Yii already has that : it is called ‘modules’ :)

Each module has its own set of models/views/controllers.

And, if you add Widgets on top of that … they are also some kind of HMVC.

And what about ftp management, something like https://ellislab.com/codeigniter/user-guide/libraries/ftp.html in codeigntier.

I couldn’t find something similar in Yii. :-[

I saw this page and its picture about HMVC : http://inviqa.com/blog/2010/02/22/scaling-web-applications-with-hmvc

What the picture shown is something like calling one controller in another and there is no return after redirecting to another controller.

Is it simple redirecting?

I don’t know its good or not but the manager is selecting one framework between CI3, laravel5 and Yii2.

No. There’s no need for it in Yii. There are widgets, AJAX etc. Kohana, is, unfortunately, almost abandoned by its team https://github.com/kohana/kohana/pulse/monthly.

Right manager choice should depend very much on what the team is familiar with and if it worth changing since there’s a learning curve involved.
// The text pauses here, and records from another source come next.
(** * The UTF-8 string core of the C library: common/str.c

    A shallow embedding of the stateful UTF-8 decoder, the encoder, the
    sanitizer, the bounded copy, the byte-wise comparison and the UTF-16
    transcoder of [common/str.c], and the properties the specification
    states about them; then of the functions built on these: sizes and
    lengths, the reverse decoder, comparison by characters, prefix and
    substring search, search for a character from either end, trimming,
    bounded copy of a prefix and appending, insertion into and removal
    from wide strings, and the conversions between strings, wide strings
    and UTF-16.

    Conventions of the embedding:
    - a buffer ([char *], [uint8_t *]) is a [list byte]; an access outside
      the list is undefined behaviour in C and [None] here, so a result
      [Some _] says that every access stayed inside the buffer;
    - [size_t], [char32_t], [uint16_t] and [uint8_t] values are [Z] with the
      wrap-around of each operation written out;
    - a function that updates [*offset], [*mb] or a buffer returns the new
      values next to its C return value;
    - a pointer into a buffer is the buffer and a position; a loop of the
      source is a function by recursion on [fuel], started with more fuel
      than it can use on the buffer it is given;
    - an [assert] of the source is a hypothesis of the theorems, not a part
      of the function. *)

From Stdlib Require Import ZArith Lia Bool Sorted.
From Stdlib Require Strings.Byte.
From stdpp Require Import base option list.

Open Scope Z_scope.

Abbreviation byte := Byte.byte.

(** ** Machine integers *)

(** [size_t] is 64 bits wide (the ia64 and amd64 targets). *)
Definition SIZE_MOD : Z := 18446744073709551616.
Definition SIZE_MAX : Z := SIZE_MOD - 1.
Definition PTRDIFF_MAX : Z := 9223372036854775807.

Definition u8 (z : Z) : Z := z mod 256.
Definition u16 (z : Z) : Z := z mod 65536.
Definition u32 (z : Z) : Z := z mod 4294967296.

(** Addition and subtraction in [size_t]. *)
Definition size_add (a b : Z) : Z := (a + b) mod SIZE_MOD.
Definition size_sub (a b : Z) : Z := (a - b) mod SIZE_MOD.

(** Modelled from the spec: the header's [STR_NO_LIMIT], the dedicated
    "no limit" sentinel of the API; str.h is not among the sources, the
    value is the largest [size_t]. *)
Definition STR_NO_LIMIT : Z := SIZE_MAX.

(** Modelled from the spec: the header's [U_SPECIAL], the replacement
    character; str.c documents it as the question mark. *)
Definition U_SPECIAL : Z := 0x3F.

(** [#define CHAR_INVALID ((char32_t) UINT_MAX)] *)
Definition CHAR_INVALID : Z := 0xFFFFFFFF.

Inductive errno_t : Type := EOK | EOVERFLOW | EINVAL.

Global Instance errno_eq_dec : EqDecision errno_t.
Proof. solve_decision. Defined.

(** ** Buffers *)

Definition b2z (b : byte) : Z := Z.of_N (Byte.to_N b).

(** Conversion to an 8-bit unit keeps the low eight bits. *)
Definition z2b (z : Z) : byte :=
  match Byte.of_N (Z.to_N (u8 z)) with
  | Some b => b
  | None => Byte.x00
  end.

(** [s[i]] as an unsigned byte value. *)
Definition load (s : list byte) (i : Z) : option Z :=
  if i <? 0 then None else b2z <$> s !! Z.to_nat i.

(** [s[i] = v]. *)
Definition store (s : list byte) (i : Z) (v : Z) : option (list byte) :=
  if (0 <=? i) && (i <? Z.of_nat (length s))
  then Some (<[Z.to_nat i := z2b v]> s)
  else None.

(** [a && b] where both operands read memory: [b] is evaluated only when
    [a] holds. *)
Definition and_then (a b : option bool) : option bool :=
  a ≫= λ c : bool, if c then b else Some false.

Infix "&&?" := and_then (at level 40, left associativity).

(** ** Bit masks and byte classes *)

Definition LO_MASK_8 (n : Z) : Z := u8 (Z.shiftl 1 n - 1).
Definition LO_MASK_32 (n : Z) : Z := u32 (Z.shiftl 1 n - 1).
(** [~] works on the operand promoted to [int]: the result is negative. *)
Definition HI_MASK_8 (n : Z) : Z := Z.lnot (LO_MASK_8 (8 - n)).

Definition CONT_BITS : Z := 6.

Definition UTF8_MASK_INITIAL2 : Z := 0x1F.
Definition UTF8_MASK_INITIAL3 : Z := 0x0F.
Definition UTF8_MASK_INITIAL4 : Z := 0x07.
Definition UTF8_MASK_CONT : Z := 0x3F.

Definition _is_ascii (b : Z) : bool := b <? 0x80.
Definition _is_continuation (b : Z) : bool := Z.land b 0xC0 =? 0x80.
Definition _is_2_byte (c : Z) : bool := Z.land c 0xE0 =? 0xC0.
Definition _is_3_byte (c : Z) : bool := Z.land c 0xF0 =? 0xE0.
Definition _is_4_byte (c : Z) : bool := Z.land c 0xF8 =? 0xF0.

Definition _char_continuation_bytes (c : Z) : Z :=
  if Z.land c (u32 (Z.lnot (LO_MASK_32 7))) =? 0 then 0
  else if Z.land c (u32 (Z.lnot (LO_MASK_32 11))) =? 0 then 1
  else if Z.land c (u32 (Z.lnot (LO_MASK_32 16))) =? 0 then 2
  else if Z.land c (u32 (Z.lnot (LO_MASK_32 21))) =? 0 then 3
  else -1.

Definition _continuation_bytes (b : Z) : Z :=
  if _is_ascii b then 0
  else if _is_2_byte b then 1
  else if _is_3_byte b then 2
  else if _is_4_byte b then 3
  else -1.

(** ** Decoder state *)

(** The decoder state is a single 16-bit field. *)
Record mbstate_t : Type := Mbstate { state : Z }.

Definition mb_clean : mbstate_t := Mbstate 0.

Definition _is_non_shortest (mb : mbstate_t) (b : Z) : bool :=
  ((state mb =? 0xFC00) && (Z.land b 0x20 =? 0)) ||
  ((state mb =? 0xFFF0) && (Z.land b 0x30 =? 0)).

Definition _is_surrogate (mb : mbstate_t) (b : Z) : bool :=
  (state mb =? 0xFC0D) && (0xA0 <=? b).

(** ** Decoder *)

Definition cont_at (s : list byte) (i : Z) : option bool :=
  b ← load s i; Some (_is_continuation b).

(** The loop at the end of [_str_decode]: one continuation byte per
    iteration.  Every iteration reads [s[*offset]] and advances [*offset],
    so the length of the buffer bounds the number of iterations. *)
Fixpoint decode_tail (fuel : nat) (s : list byte) (offset size : Z)
    (mb : mbstate_t) : option (Z * Z * mbstate_t) :=
  if offset <? size then
    match fuel with
    | O => None
    | S fuel' =>
      b ← load s offset;
      if negb (_is_continuation b) || _is_non_shortest mb b || _is_surrogate mb b
      then Some (CHAR_INVALID, offset, Mbstate 0)
      else if Z.land (state mb) 0x8000 =? 0
      then Some (Z.lor (Z.shiftl (state mb) 6) (Z.land b UTF8_MASK_CONT),
                 size_add offset 1, Mbstate 0)
      else decode_tail fuel' s (size_add offset 1) size
             (Mbstate (u16 (Z.lor (Z.shiftl (state mb) 6) (Z.land b UTF8_MASK_CONT))))
    end
  else Some (0, offset, mb).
In my opinion, a switch from CodeIgniter to either Yii 2.0 or Laravel worth doing. A switch from Laravel to Yii 2.0 or from Yii 2.0 to Laravel makes less sense. Both are modern frameworks with their pros and cons so it’s very hard to choose one of these if you haven’t tried both in real projects.
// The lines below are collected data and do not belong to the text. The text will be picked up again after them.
(* ===== verification/_CoqProject ===== *)
-Q . S2P
Prelude.v
Scan.v
BufPool.v
NetDev.v
Stat.v
PidTidList.v
PidStat.v
Diskstats.v
GoLib.v
CpuHeader.v
Softirqs.v
Interrupts.v
NetSnmp6.v
NetSnmp.v
Mountinfo.v
PidCmdline.v
PidStatus.v
GoTime.v
GoFloat.v
ProcPaths.v
Heap.v
Scheduler.v
SchedulerStop.v
RateController.v
CreditPace.v
Links.v
EndpointList.v
EndpointPool.v
FloatBounds.v
Compressor.v
MetricsQueue.v
Sending.v
MetricsCommon.v
NetDevMetrics.v
InternalMetrics.v
IrqMetrics.v
SoftirqsMetrics.v
InterruptsMetrics.v
NetSnmp6Metrics.v
NetSnmpMetrics.v
StatMetrics.v
DiskstatsMetrics.v
StatfsMetrics.v
Qdisc.v
QdiscMetrics.v
PidMetrics.v
PidScan.v
GoDuration.v
Config.v
Logger.v
OsUtils.v
OwnMetrics.v
PoolConfig.v
StdoutQueue.v
SendBody.v
Startup.v
Program.v
Generators.v
Lsvmi.v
Samdark said ‘No’ and he is right if you by HMVC means how it is implemented in Kohana.

However, the way that HMVC is defined/described elsewhere, is extremely close to what Yii modules and widgets provides.

HMVC, like MVC, is just an acronym for a general architectural idea - a software pattern.
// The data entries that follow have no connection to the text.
(* ===== verification/PidStat.v ===== *)
(** Parser for /proc/PID/stat (src/procfs/pid_stat_parser.go): locating the
    command name, which may contain any byte, and the fields after it.

    The byte fields are slices of the buffer that the object reads the file
    into; after an error they show whatever the buffer holds, so the model
    gives the fields of a successful parse only. *)

From Stdlib Require Import ZArith Lia.
From stdpp Require Import base tactics numbers strings gmap list.
From S2P Require Import Prelude Scan.

Module PidStat.

Definition TASK_COMM_LEN : nat := 16.
Definition PID_STAT_BYTE_SLICE_NUM_FIELDS : nat := 17.
Definition PID_STAT_ULONG_NUM_FIELDS : nat := 5.
Definition PID_STAT_MAX_FIELD_NUM : nat := 41.

Inductive handling := BytesData (index : nat) | UlongData (index : nat).

(** The handling of a field; [None] for those that are ignored. *)
Definition pidStatFieldHandling (fieldNum : nat) : option handling :=
  match fieldNum with
  | 2 => Some (BytesData 0)    (* comm *)
  | 3 => Some (BytesData 1)    (* state *)
  | 4 => Some (BytesData 2)    (* ppid *)
  | 5 => Some (BytesData 3)    (* pgrp *)
  | 6 => Some (BytesData 4)    (* session *)
  | 7 => Some (BytesData 5)    (* tty_nr *)
  | 8 => Some (BytesData 6)    (* tpgid *)
  | 9 => Some (BytesData 7)    (* flags *)
  | 10 => Some (UlongData 0)   (* minflt *)
  | 12 => Some (UlongData 1)   (* majflt *)
  | 14 => Some (UlongData 2)   (* utime *)
  | 15 => Some (UlongData 3)   (* stime *)
  | 18 => Some (BytesData 8)   (* priority *)
  | 19 => Some (BytesData 9)   (* nice *)
  | 20 => Some (BytesData 10)  (* num_threads *)
  | 22 => Some (BytesData 11)  (* starttime *)
  | 23 => Some (BytesData 12)  (* vsize *)
  | 24 => Some (UlongData 4)   (* rss *)
  | 25 => Some (BytesData 13)  (* rsslim *)
  | 39 => Some (BytesData 14)  (* processor *)
  | 40 => Some (BytesData 15)  (* rt_priority *)
  | 41 => Some (BytesData 16)  (* policy *)
  | _ => None
  end.

Record PidStat := mkPidStat { byteSliceFields : list bytes; numericFields : list Z }.
Definition NewPidStat : PidStat :=
  mkPidStat (replicate PID_STAT_BYTE_SLICE_NUM_FIELDS []) (replicate PID_STAT_ULONG_NUM_FIELDS 0%Z).
Definition GetData (p : PidStat) : list bytes * list Z := (byteSliceFields p, numericFields p).

Inductive error :=
| ErrRead
| ErrNoOpen
| ErrNoClose
| ErrInvalidValue (fieldNum : nat) (field : bytes)
| ErrNotEnough (want got : nat).

Definition OPEN : byte := Init.Byte.x28.
Definition CLOSE : byte := Init.Byte.x29.

(** [for ; commEnd >= commStart && buf[commEnd] != ')'; commEnd-- {}] from the
    last of the bytes [s]: the position of the last closing parenthesis. *)
Fixpoint last_close (s : bytes) : option nat :=
  match s with
  | [] => None
  | c :: s =>
    match last_close s with
    | Some j => Some (S j)
    | None => if beq c CLOSE then Some 0 else None
    end
  end.

(** The end of the command name that starts at [s]: at most [TASK_COMM_LEN]
    after its start, or else anywhere. *)
Definition comm_end (s : bytes) : option nat :=
  match last_close (take (TASK_COMM_LEN + 1) s) with
  | Some j => Some j
  | None => last_close s
  end.

(** The digits of a numerical field. *)
Fixpoint ulong (val : Z) (f : bytes) : option Z :=
  match f with
  | [] => Some val
  | c :: f => if (digit_of c <? 10)%Z then ulong (push_digit 64 val (digit_of c)) f else None
  end.

Definition set_field (fieldNum : nat) (f : bytes) (p : PidStat) : outcome (error + PidStat) :=
  match pidStatFieldHandling fieldNum with
  | None => Ret (inr p)
  | Some (BytesData index) =>
    l ← store (byteSliceFields p) index f; Ret (inr (mkPidStat l (numericFields p)))
  | Some (UlongData index) =>
    match ulong 0 f with
    | None => Ret (inl (ErrInvalidValue fieldNum f))
    | Some val => l ← store (numericFields p) index val; Ret (inr (mkPidStat (byteSliceFields p) l))
    end
  end.

(** [for pos := commEnd + 1; pos < l && fieldNum < PID_STAT_MAX_FIELD_NUM; pos++]. *)
Definition fields_body (st : nat * bytes * PidStat) : outcome ((nat * bytes * PidStat) + (error + nat * PidStat)) :=
  let '(fieldNum, s, p) := st in
  if negb (bool_decide (s = [])) && (fieldNum <? PID_STAT_MAX_FIELD_NUM) then
    let '(f, s) := span (fun c => negb (isWhitespaceNl c)) (skip isWhitespaceNl s) in
    let fieldNum := S fieldNum in
    r ← set_field fieldNum f p;
    match r with
    | inl e => Ret (inr (inl e))
    | inr p => Ret (inl (fieldNum, tail s, p))
    end
  else Ret (inr (inr (fieldNum, p))).

Definition Parse (rd : read_result) (p : PidStat) : outcome (error + PidStat) :=
  match rd with
  | ReadErr | ReadTrunc _ => Ret (inl ErrRead)
  | ReadOk buf =>
    match (span (fun c => negb (beq c OPEN)) buf).2 with
    | [] => Ret (inl ErrNoOpen)
    | _ :: s =>
      match comm_end s with
      | None => Ret (inl ErrNoClose)
      | Some commEnd =>
        l ← store (byteSliceFields p) 0 (take commEnd s);
        r ← while (S (length s)) fields_body (2, drop (S commEnd) s, mkPidStat l (numericFields p));
        match r with
        | inl e => Ret (inl e)
        | inr (fieldNum, p) =>
          if fieldNum =? PID_STAT_MAX_FIELD_NUM then Ret (inr p)
          else Ret (inl (ErrNotEnough PID_STAT_MAX_FIELD_NUM fieldNum))
        end
      end
    end
  end.

(** ** Safety *)

Definition sized (p : PidStat) : Prop :=
  length (byteSliceFields p) = PID_STAT_BYTE_SLICE_NUM_FIELDS /\ length (numericFields p) = PID_STAT_ULONG_NUM_FIELDS.

(** The indices of the table are those of the arrays. *)
Lemma handling_bound n h :
  pidStatFieldHandling n = Some h ->
  match h with
  | BytesData i => i < PID_STAT_BYTE_SLICE_NUM_FIELDS
  | UlongData i => i < PID_STAT_ULONG_NUM_FIELDS
  end.
Proof.
  intros H. do 42 (destruct n as [|n]; [try discriminate H; injection H as <-; vm_compute; lia|]). discriminate H.
Qed.

Lemma set_field_sized n f p :
  sized p -> exists r, set_field n f p = Ret r /\ match r with inr p' => sized p' | inl _ => True end.
Proof.
  intros [H1 H2]. unfold set_field. destruct (pidStatFieldHandling n) as [[i|i]|] eqn:E.
  - apply handling_bound in E. rewrite store_Ret by lia. eexists. split; [done|]. split; simpl; [by rewrite length_insert|done].
  - apply handling_bound in E. destruct (ulong 0 f); [|by eexists].
    rewrite store_Ret by lia. eexists. split; [done|]. split; simpl; [done|by rewrite length_insert].
  - by eexists.
Qed.

Lemma fields_body_sized n s p :
  sized p -> exists r, fields_body (n, s, p) = Ret r /\
    match r with
    | inl (_, s', p') => sized p' /\ length s' < length s
    | inr (inr (_, p')) => sized p'
    | inr (inl _) => True
    end.
Proof.
  intros Hp. unfold fields_body. destruct (_ && _) eqn:E; [|by eexists].
  apply andb_true_iff in E as [E%negb_true_iff _]. apply bool_decide_eq_false in E.
  set (s1 := skip isWhitespaceNl s).
  pose proof (span_append (fun c => negb (isWhitespaceNl c)) s1) as Ha.
  destruct (span _ s1) as [f s2] eqn:Es. cbn [fst snd] in Ha.
  destruct (set_field_sized (S n) f p Hp) as (r & -> & Hr). rewrite bind_ret.
  destruct r as [e|p']; [by eexists|]. eexists. split; [done|]. split; [done|].
  pose proof (skip_length isWhitespaceNl s) as Hl. fold s1 in Hl. rewrite <- Ha, length_app in Hl.
  destruct s2 as [|c s2]; simpl in *; [|lia]. destruct f; simpl in *; [|lia]. destruct s; [done|simpl; lia].
Qed.

Lemma fields_loop_sized fuel n s p :
  sized p -> length s < fuel ->
  exists r, while fuel fields_body (n, s, p) = Ret r /\ match r with inr (_, p') => sized p' | inl _ => True end.
Proof.
  revert n s p. induction fuel as [|fuel IH]; intros n s p Hp Hf; [lia|].
  destruct (fields_body_sized n s p Hp) as (r & Hb & Hr). destruct r as [[[n' s'] p']|r].
  - rewrite (while_inl _ _ _ _ Hb). destruct Hr. apply IH; [done|lia].
  - rewrite (while_inr _ _ _ _ Hb). by exists r.
Qed.

(** the parser of process statistics always returns: on any content it
    neither panics nor loops, and a successful parse leaves all the fields in
    place. *)
Theorem pid_stat_parse_total rd p :
  sized p -> exists r, Parse rd p = Ret r /\ match r with inr p' => sized p' | inl _ => True end.
Proof.
  intros Hp. unfold Parse. destruct rd as [buf| |]; [|by eexists..].
  destruct (span _ buf).2 as [|c s]; [by eexists|]. destruct (comm_end s) as [j|]; [|by eexists].
  pose proof Hp as [H1 H2]. rewrite store_Ret by (rewrite H1; vm_compute; lia). rewrite bind_ret.
  destruct (fields_loop_sized (S (length s)) 2 (drop (S j) s) (mkPidStat (<[0:=take j s]> (byteSliceFields p)) (numericFields p)))
    as (r & -> & Hr); [split; simpl; [by rewrite length_insert|done]|rewrite length_drop; lia|].
  rewrite bind_ret. destruct r as [e|[n p']]; [by eexists|]. destruct (n =? _); by eexists.
Qed.

(** ** A well-formed file *)

Lemma last_close_app a b :
  last_close (a ++ b) = match last_close b with Some j => Some (length a + j) | None => last_close a end.
Proof.
  induction a as [|c a IH]; simpl; [by destruct (last_close b)|]. rewrite IH. by destruct (last_close b).
Qed.

Lemma last_close_none s : CLOSE ∉ s -> last_close s = None.
Proof.
  induction s as [|c s IH]; intros H; [done|]. simpl. apply not_elem_of_cons in H as [Hc Hs].
  rewrite IH by done. by rewrite (proj2 (beq_false c CLOSE)) by congruence.
Qed.

(** The end of the command name is found when nothing after it looks like one,
    whatever the name has in it, as long as it is short; a longer one may not
    have a closing parenthesis early on. *)
Lemma comm_end_spec comm rest :
  CLOSE ∉ rest -> length comm <= TASK_COMM_LEN \/ CLOSE ∉ take (TASK_COMM_LEN + 1) comm ->
  comm_end (comm ++ CLOSE :: rest) = Some (length comm).
Proof.
  intros Hr Hc. unfold comm_end.
  assert (forall x, CLOSE ∉ x -> last_close (comm ++ CLOSE :: x) = Some (length comm)) as Hl.
  { intros x Hx. rewrite last_close_app. cbn [last_close]. rewrite last_close_none by done. rewrite beq_refl. f_equal. lia. }
  destruct (decide (length comm <= TASK_COMM_LEN)) as [Hle|Hgt].
  - replace (TASK_COMM_LEN + 1) with (length comm + S (TASK_COMM_LEN - length comm)) by lia.
    rewrite take_app_add. cbn [take]. rewrite Hl; [done|]. intros Hin. apply Hr. eapply elem_of_take in Hin as (? & ? & _).
    apply list_elem_of_lookup. by eexists.
  - destruct Hc as [?|Hc]; [lia|]. rewrite take_app_le by lia. rewrite last_close_none by done. by apply Hl.
Qed.

Lemma ulong_dec f v : Forall (fun c => is_digit c = true) f -> ulong (wrapu 64 v) f = Some (u64 (dec_from v f)).
Proof.
  intros Hf. revert v. induction Hf as [|c f Hc _ IH]; intros v; simpl; [done|].
  unfold is_digit in Hc. rewrite Hc. rewrite push_digit_spec by lia. rewrite <- IH. f_equal.
  unfold wrapu. rewrite <- Z.add_mod_idemp_l, Z.mul_mod_idemp_r, Z.add_mod_idemp_l by lia. done.
Qed.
Some people think it looks cool in a feature list …

;)

yeah right the longer the acronym the better :D

I actually Tried all three Frameworks in halfyear long projects (tho the Yii2 project just started 2 months ago),

The pro’s and cons i’ve noticed in all three pretty much sums up what people have said before, but on my own oppinion i think that Yii2 is currently the best for larger projects (laravel ofc just behind it), with laravel tho it’s a bit of an issue that it has trouble with non conformist code, it really wants you to follow just one path. CI gives in my opinion too much freedom in what you do, and if you don’t exactly know what you want to achieve it might come back and haunt you as it leaves too much space for problems (security) to occur. Yii2 in my eyes gives the user more speed, more flexibility and the ability to while still staying within the best practice guidelines, create custom code that isn’t in the framework…yet.

it’s what you say, there are a lot of parts that need to be evaluated before you can choose a framework that fits best with what you want, and what your team is able to do.

FTP management ?

Use Composer:)

Search for it at Packagist.

Hi,

I’ve used Codeigniter since about 2011. If you go to YouTube and search for ‘codeigniter hmvc tutorial’, then you’ll be able to check out some of my CI tutorials. I like to think that I’m good at Codeigniter and I’ve certainly built lots of sites with it.

However, I’m new to Yii and hoping to learn more from the good people here. Actually, I’m about to post a thread, seeing if I can hire someone (just in case anyone is interested).

Anyway, what you’ve been reading here is right. Here’s the vibe, as I see it:

  • Both Codeigniter and Yii are bullets in terms of page load speed. I think they load about 3 times faster than Laravel and Symfony. So, they’re both very fast.

  • With Codeigniter you code everything yourself. On the plus side, this means that you have more control over every pixel on the screen. The downside is, it’s much slower to build things with CI.

  • Codeigniter with HMVC is brilliant - however, the new CI owners don’t like it and very sadly that way of doing things doesn’t seem to have much of a future.

  • Codeigniter is a great framework but (in my opinion) it’s a dying framework. The new Codeigniter owners haven’t produced anything at all since taking over about two years ago.